Your task.
Tell how many lines in the data contain the word "Hnew", and leave out everything else.

Working data.
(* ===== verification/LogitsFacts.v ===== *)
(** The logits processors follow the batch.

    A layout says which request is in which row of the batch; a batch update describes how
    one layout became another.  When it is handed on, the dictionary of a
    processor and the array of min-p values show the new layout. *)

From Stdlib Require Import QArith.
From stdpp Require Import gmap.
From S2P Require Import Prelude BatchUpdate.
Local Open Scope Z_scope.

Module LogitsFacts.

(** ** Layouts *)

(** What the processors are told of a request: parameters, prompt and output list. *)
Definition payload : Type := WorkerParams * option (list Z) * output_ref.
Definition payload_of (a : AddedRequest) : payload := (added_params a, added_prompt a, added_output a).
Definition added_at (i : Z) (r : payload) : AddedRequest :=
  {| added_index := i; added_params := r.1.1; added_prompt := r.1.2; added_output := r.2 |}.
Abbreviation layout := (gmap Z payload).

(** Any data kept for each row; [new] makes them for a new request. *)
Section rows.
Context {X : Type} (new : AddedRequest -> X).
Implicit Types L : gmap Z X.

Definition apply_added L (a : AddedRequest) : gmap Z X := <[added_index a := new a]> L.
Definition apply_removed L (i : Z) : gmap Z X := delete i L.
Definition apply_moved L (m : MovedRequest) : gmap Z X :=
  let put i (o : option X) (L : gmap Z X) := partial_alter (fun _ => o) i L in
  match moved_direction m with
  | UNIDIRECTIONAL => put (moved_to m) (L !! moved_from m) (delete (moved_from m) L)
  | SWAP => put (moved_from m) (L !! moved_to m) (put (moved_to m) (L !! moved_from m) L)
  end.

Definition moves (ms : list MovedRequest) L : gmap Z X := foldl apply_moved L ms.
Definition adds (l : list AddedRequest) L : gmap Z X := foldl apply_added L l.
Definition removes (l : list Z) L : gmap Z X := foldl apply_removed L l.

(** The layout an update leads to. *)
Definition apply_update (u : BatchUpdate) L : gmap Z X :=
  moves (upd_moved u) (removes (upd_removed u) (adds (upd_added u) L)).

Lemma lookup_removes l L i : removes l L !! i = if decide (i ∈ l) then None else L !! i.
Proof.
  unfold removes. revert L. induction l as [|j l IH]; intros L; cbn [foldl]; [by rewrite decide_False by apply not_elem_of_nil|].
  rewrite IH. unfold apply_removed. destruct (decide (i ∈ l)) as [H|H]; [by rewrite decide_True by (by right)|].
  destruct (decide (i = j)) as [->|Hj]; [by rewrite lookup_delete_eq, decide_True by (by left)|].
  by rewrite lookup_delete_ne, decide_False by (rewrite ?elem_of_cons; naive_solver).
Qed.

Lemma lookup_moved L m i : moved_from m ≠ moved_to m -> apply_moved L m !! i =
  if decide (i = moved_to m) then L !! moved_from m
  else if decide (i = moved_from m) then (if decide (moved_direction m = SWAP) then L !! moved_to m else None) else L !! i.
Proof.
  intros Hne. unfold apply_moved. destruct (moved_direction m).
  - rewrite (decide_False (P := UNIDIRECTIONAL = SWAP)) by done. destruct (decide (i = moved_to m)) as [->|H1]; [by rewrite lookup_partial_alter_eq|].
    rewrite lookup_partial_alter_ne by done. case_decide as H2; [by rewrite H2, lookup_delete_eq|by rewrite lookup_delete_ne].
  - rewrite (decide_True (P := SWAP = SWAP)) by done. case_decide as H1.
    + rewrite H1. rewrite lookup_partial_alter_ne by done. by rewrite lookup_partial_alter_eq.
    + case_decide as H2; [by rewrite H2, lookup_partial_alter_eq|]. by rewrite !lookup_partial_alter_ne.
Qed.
* * *
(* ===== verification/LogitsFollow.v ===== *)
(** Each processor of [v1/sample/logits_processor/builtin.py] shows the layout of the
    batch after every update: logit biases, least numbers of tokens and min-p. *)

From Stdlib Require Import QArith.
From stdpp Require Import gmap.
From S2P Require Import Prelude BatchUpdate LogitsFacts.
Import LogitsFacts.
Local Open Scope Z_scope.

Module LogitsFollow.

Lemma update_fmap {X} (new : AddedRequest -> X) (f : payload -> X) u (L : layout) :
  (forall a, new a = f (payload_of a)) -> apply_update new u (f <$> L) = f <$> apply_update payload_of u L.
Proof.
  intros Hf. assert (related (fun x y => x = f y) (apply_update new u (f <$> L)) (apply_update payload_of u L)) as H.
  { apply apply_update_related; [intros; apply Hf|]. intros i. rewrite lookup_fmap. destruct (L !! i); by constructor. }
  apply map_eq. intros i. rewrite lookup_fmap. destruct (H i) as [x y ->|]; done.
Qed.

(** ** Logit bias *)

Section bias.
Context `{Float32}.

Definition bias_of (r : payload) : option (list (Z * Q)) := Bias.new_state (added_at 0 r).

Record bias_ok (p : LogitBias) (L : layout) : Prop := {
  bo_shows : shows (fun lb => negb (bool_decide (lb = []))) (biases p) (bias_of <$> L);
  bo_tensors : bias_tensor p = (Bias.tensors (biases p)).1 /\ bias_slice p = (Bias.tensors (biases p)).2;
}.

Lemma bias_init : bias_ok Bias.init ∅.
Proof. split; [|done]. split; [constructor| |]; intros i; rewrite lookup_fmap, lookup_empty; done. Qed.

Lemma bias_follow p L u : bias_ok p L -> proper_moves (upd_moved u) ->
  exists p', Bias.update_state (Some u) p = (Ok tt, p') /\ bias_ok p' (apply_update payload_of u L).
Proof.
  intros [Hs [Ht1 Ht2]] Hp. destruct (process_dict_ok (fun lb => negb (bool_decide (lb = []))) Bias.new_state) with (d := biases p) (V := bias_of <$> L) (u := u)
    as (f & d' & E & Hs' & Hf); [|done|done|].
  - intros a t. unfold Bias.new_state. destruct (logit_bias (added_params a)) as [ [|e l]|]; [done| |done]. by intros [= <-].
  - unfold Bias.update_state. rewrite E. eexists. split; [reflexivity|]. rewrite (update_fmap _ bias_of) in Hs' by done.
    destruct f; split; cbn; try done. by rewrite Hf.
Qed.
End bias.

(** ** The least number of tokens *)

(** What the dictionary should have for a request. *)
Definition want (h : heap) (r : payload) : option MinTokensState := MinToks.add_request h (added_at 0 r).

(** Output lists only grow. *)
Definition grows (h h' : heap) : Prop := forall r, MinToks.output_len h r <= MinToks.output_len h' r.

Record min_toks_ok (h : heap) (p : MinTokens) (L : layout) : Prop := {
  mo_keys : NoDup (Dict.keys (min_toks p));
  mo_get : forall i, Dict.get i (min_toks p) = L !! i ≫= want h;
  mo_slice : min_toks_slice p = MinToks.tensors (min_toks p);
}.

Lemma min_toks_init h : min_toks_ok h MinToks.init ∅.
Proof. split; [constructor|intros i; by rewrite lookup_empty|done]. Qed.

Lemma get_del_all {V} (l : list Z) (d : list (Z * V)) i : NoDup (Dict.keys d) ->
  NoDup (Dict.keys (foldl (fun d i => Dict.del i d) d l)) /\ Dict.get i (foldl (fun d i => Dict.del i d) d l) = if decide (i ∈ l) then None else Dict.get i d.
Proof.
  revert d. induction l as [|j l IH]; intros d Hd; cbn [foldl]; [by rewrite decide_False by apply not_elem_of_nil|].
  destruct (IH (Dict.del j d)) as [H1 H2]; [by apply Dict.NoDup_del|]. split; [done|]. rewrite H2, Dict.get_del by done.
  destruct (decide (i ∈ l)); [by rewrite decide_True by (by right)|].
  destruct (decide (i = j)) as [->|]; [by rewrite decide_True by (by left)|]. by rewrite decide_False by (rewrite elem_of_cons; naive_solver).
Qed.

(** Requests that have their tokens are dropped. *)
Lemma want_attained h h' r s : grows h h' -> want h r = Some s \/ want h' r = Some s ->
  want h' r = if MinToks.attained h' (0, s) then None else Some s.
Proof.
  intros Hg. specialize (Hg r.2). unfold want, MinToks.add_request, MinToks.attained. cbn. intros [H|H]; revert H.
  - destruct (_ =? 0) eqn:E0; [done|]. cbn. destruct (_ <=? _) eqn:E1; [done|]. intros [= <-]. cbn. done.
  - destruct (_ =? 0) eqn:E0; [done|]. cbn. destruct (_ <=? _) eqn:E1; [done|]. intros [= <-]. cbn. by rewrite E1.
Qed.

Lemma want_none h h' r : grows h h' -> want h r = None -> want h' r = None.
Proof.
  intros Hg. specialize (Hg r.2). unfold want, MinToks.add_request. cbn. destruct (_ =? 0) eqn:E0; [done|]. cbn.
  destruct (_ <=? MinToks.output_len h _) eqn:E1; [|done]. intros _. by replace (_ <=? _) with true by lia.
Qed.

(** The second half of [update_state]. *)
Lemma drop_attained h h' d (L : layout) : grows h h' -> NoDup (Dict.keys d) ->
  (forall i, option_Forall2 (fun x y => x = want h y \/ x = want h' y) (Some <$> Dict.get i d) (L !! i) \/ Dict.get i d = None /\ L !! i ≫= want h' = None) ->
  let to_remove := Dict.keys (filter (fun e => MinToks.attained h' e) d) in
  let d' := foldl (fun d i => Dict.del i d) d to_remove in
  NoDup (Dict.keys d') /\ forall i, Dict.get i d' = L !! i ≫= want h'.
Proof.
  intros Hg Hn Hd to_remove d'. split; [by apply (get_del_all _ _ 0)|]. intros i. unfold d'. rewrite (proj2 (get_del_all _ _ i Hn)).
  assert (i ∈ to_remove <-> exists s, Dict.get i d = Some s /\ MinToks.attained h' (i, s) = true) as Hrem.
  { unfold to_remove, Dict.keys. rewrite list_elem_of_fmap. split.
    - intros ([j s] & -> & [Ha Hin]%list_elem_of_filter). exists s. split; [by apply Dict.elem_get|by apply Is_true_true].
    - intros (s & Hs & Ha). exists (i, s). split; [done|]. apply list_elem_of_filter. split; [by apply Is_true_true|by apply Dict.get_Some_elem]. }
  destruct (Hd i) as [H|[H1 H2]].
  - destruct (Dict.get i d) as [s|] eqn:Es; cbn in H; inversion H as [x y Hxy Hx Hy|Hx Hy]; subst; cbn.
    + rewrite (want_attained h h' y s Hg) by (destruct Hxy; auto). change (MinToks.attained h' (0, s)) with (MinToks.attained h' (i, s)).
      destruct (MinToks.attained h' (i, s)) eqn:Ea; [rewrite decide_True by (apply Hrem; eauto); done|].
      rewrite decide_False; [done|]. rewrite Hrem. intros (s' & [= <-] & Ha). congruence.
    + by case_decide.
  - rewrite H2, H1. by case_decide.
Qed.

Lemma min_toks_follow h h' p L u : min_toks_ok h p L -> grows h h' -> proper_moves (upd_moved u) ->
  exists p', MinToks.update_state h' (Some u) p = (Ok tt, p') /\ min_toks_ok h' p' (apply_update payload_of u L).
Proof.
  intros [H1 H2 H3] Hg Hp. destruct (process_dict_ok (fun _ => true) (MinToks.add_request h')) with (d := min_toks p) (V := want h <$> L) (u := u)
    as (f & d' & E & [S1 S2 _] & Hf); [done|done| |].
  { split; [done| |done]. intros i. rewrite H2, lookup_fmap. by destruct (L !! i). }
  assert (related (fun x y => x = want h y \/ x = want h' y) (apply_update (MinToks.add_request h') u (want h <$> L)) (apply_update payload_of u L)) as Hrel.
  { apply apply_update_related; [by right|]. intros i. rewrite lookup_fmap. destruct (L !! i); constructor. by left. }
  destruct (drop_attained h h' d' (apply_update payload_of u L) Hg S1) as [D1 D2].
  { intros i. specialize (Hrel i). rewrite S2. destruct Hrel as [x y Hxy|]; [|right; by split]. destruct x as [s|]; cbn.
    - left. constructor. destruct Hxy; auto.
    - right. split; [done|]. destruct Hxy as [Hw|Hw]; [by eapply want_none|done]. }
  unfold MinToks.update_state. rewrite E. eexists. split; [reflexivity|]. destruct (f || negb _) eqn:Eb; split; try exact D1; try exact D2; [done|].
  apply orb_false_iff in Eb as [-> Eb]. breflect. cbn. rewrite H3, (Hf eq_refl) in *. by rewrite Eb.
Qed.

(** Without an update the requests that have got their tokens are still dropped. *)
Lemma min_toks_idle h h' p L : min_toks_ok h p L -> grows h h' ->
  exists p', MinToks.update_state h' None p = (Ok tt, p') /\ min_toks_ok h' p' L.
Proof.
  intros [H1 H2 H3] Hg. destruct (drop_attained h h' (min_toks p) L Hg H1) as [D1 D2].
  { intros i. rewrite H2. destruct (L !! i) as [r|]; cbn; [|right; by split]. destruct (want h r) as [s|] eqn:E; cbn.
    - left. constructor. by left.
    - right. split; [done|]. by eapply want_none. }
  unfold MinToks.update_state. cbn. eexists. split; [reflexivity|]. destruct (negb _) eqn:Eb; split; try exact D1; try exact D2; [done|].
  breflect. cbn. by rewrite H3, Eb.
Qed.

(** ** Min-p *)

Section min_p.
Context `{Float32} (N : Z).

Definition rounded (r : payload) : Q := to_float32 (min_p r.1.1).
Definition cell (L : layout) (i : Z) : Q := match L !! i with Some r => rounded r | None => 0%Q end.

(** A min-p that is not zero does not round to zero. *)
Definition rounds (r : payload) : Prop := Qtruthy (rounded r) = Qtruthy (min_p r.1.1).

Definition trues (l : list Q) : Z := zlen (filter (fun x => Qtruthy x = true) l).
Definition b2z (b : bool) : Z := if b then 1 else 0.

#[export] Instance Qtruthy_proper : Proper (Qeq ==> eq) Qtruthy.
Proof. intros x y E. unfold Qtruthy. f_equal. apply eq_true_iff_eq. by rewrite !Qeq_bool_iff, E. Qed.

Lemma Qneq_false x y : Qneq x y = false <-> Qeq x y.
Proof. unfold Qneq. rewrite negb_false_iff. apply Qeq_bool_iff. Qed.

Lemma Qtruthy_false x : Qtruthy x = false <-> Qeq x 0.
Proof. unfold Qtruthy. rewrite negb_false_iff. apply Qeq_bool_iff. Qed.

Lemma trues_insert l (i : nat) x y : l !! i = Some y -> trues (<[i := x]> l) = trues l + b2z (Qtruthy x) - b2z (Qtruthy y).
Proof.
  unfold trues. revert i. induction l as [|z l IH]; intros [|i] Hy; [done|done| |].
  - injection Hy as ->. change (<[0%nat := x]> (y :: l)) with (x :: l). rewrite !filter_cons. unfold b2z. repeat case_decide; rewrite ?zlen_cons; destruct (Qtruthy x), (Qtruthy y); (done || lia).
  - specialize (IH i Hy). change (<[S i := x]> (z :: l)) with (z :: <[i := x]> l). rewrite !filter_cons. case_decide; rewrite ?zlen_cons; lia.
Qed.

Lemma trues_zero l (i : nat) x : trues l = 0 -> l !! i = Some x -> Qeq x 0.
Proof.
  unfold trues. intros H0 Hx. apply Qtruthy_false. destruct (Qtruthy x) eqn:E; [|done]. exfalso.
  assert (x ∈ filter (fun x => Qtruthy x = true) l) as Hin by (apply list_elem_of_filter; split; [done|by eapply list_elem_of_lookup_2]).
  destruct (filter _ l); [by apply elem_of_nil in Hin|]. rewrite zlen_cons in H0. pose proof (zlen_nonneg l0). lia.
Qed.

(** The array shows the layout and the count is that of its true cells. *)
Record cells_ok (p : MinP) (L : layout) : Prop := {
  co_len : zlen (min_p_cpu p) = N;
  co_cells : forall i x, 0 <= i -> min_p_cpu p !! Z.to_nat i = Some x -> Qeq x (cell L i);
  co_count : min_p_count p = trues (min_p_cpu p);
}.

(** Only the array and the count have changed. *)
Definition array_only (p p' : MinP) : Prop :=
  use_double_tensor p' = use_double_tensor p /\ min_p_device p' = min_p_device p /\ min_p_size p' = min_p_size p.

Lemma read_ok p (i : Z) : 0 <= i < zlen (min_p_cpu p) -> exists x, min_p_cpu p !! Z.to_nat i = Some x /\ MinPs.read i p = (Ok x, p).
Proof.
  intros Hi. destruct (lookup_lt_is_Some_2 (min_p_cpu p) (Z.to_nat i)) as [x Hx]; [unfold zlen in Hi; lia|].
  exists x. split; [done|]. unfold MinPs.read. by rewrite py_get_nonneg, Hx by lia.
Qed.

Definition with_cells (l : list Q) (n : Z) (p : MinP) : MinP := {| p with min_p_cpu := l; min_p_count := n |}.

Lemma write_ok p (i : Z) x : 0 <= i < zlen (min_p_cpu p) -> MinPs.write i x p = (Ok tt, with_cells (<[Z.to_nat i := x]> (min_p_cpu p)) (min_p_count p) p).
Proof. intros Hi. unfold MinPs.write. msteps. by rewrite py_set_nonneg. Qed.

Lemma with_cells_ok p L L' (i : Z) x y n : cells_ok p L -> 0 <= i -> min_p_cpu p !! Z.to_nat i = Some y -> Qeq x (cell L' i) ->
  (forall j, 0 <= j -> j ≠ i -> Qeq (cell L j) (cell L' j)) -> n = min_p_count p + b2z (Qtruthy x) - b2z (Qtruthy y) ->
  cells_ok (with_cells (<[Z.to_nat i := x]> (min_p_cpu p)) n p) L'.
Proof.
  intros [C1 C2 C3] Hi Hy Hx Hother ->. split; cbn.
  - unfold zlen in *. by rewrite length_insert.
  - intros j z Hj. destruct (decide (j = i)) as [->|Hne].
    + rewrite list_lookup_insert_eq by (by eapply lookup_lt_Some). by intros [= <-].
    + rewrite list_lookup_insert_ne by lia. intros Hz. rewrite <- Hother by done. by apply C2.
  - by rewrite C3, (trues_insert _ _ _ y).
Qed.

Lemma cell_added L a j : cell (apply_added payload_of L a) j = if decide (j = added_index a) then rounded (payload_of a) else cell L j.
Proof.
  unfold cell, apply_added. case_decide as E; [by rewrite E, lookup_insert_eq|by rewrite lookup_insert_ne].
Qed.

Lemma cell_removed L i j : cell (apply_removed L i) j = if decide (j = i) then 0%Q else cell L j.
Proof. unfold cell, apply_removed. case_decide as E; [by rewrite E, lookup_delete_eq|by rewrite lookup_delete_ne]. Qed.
...
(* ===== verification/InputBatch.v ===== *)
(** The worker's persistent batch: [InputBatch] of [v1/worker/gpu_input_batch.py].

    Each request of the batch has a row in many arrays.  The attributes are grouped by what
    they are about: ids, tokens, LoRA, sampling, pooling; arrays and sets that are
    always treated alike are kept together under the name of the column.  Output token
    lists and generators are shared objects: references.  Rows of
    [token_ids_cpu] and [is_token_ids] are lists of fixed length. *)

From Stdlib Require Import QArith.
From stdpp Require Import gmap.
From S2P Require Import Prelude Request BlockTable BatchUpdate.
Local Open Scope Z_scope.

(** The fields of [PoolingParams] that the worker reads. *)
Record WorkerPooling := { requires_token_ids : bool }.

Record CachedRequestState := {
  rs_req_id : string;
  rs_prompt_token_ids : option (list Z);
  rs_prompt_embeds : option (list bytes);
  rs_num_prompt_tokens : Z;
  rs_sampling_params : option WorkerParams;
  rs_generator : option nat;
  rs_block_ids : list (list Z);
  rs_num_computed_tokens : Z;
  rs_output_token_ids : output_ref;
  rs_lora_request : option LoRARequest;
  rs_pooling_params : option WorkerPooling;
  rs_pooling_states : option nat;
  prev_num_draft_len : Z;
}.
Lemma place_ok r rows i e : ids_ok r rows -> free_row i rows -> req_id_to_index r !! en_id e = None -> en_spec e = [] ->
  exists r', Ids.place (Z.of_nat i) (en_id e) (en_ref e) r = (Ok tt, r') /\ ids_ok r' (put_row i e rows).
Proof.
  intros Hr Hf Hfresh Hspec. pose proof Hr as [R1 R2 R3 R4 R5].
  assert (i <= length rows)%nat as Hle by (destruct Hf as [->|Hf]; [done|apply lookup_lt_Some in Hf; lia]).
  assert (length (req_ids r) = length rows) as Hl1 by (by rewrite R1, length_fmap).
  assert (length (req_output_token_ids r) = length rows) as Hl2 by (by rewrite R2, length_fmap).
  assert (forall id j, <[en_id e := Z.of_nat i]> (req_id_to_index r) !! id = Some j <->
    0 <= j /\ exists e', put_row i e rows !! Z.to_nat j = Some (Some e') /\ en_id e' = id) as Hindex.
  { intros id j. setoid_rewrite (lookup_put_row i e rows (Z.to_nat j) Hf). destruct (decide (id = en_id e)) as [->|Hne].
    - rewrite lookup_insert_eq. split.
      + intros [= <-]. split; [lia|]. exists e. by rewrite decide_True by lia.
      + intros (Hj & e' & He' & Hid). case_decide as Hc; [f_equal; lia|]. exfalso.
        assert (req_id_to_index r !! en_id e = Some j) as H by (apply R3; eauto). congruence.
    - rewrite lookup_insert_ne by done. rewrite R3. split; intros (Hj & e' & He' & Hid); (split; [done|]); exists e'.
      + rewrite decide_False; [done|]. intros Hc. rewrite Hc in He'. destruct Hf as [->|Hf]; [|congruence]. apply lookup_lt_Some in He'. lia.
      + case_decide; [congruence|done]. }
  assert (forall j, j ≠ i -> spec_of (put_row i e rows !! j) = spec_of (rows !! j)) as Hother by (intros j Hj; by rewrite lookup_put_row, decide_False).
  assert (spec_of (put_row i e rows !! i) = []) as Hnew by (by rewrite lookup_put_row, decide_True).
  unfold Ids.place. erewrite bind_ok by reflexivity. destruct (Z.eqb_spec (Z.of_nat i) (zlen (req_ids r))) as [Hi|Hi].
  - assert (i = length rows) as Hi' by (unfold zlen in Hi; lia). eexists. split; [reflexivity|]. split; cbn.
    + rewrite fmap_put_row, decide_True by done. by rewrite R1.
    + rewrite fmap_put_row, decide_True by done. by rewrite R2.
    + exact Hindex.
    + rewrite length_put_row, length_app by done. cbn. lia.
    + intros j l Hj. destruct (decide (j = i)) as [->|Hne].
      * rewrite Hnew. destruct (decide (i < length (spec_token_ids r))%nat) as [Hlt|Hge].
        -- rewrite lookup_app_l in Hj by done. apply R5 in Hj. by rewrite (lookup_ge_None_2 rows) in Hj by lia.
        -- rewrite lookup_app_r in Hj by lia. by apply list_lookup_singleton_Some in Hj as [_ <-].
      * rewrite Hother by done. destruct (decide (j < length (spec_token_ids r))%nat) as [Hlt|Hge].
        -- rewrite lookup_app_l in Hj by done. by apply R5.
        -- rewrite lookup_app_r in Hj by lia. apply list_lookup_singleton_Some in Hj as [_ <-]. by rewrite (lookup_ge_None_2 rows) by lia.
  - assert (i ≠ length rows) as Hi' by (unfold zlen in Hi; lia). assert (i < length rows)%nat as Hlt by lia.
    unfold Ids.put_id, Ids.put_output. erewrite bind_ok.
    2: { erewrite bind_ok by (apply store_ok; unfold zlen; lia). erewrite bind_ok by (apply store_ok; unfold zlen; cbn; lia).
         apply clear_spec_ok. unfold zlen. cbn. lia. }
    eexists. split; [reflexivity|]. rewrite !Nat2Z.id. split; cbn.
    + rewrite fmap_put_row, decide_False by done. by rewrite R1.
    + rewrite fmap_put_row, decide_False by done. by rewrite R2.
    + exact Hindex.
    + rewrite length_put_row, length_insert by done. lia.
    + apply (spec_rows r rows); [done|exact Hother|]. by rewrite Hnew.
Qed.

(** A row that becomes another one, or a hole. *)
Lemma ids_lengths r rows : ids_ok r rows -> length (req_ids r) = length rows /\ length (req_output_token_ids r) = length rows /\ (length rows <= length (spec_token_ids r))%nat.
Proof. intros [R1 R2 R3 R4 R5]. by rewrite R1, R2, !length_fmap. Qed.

Answer box.
3